From the line below that contains "(** ** encoding/binary, big endian *)" to the line that contains "b ++ [byte_of_Z (Z.shiftr v 8);", repeat every line exactly, both ends included, and nothing else.

[Stored data entries]
☆ ☆ ☆ ☆ ☆

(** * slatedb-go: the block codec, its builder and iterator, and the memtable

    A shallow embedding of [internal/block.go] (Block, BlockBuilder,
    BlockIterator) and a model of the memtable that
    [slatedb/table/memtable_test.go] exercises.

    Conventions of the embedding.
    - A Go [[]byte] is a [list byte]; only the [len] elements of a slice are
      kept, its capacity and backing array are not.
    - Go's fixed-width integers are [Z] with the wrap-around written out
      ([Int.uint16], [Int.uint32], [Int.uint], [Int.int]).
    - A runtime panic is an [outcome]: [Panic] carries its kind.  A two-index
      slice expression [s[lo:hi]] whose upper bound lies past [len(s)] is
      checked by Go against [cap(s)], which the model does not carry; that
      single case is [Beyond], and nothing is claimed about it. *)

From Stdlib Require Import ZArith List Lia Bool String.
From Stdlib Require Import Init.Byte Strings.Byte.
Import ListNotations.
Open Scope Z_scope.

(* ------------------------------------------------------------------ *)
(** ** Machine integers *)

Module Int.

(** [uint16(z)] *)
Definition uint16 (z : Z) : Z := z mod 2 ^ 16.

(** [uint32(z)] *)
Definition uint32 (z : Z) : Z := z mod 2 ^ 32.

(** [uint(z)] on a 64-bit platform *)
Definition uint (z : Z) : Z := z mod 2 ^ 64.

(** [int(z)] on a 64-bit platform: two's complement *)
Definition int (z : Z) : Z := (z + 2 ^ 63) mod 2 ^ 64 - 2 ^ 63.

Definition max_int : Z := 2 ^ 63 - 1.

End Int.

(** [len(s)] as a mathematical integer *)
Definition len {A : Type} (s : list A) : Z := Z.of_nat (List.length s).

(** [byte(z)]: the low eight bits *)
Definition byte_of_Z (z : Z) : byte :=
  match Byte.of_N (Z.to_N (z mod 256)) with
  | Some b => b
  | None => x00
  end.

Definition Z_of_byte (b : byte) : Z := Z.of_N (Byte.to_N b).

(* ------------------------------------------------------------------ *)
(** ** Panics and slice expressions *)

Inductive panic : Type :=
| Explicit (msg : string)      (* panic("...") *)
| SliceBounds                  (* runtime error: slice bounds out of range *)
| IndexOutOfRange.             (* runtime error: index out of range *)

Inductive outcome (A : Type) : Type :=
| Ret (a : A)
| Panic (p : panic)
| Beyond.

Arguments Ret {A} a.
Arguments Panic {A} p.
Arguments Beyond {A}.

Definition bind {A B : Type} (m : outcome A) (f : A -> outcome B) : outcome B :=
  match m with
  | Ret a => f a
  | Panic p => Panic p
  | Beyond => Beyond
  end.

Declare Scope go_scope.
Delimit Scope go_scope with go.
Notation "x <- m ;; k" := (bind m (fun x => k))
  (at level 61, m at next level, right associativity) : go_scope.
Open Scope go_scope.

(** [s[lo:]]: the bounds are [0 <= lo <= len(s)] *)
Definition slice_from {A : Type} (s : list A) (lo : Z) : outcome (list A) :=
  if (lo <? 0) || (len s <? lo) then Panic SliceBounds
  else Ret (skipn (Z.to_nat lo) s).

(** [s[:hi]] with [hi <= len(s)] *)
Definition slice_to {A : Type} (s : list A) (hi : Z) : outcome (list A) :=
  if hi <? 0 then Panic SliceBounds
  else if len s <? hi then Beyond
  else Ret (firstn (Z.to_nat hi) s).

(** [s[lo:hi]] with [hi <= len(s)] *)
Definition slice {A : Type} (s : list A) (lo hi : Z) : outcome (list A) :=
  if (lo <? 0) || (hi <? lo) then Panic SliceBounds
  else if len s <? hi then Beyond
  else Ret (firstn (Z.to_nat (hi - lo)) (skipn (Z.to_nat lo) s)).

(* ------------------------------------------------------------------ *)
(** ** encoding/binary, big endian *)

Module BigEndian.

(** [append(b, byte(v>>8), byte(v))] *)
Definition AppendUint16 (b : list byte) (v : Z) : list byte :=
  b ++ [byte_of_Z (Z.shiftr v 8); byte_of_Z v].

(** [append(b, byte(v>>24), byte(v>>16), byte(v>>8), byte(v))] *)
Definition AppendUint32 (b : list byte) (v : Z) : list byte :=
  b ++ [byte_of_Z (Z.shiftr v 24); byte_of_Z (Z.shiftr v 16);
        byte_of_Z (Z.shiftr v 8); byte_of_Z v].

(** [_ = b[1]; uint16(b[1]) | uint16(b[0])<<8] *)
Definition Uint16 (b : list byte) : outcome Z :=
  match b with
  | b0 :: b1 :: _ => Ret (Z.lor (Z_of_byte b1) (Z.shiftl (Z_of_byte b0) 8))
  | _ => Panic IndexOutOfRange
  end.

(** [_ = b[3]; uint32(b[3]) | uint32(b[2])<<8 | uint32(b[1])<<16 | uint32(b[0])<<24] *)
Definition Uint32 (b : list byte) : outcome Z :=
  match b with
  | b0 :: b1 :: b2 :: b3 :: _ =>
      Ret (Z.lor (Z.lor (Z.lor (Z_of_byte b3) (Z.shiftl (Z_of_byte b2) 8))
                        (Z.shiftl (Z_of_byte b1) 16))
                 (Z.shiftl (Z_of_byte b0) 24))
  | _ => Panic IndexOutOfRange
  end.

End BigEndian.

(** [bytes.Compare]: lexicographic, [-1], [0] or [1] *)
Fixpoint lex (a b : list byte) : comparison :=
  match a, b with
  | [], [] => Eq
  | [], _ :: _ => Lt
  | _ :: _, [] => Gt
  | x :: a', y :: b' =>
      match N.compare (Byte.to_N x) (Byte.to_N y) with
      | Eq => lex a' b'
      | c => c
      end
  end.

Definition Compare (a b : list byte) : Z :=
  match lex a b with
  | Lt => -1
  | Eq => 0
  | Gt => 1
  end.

☆ ☆ ☆ ☆ ☆

> [ANSWER TO THIS EXERCISE]:
(** ** encoding/binary, big endian *)

Module BigEndian.

(** [append(b, byte(v>>8), byte(v))] *)
Definition AppendUint16 (b : list byte) (v : Z) : list byte :=
  b ++ [byte_of_Z (Z.shiftr v 8); byte_of_Z v].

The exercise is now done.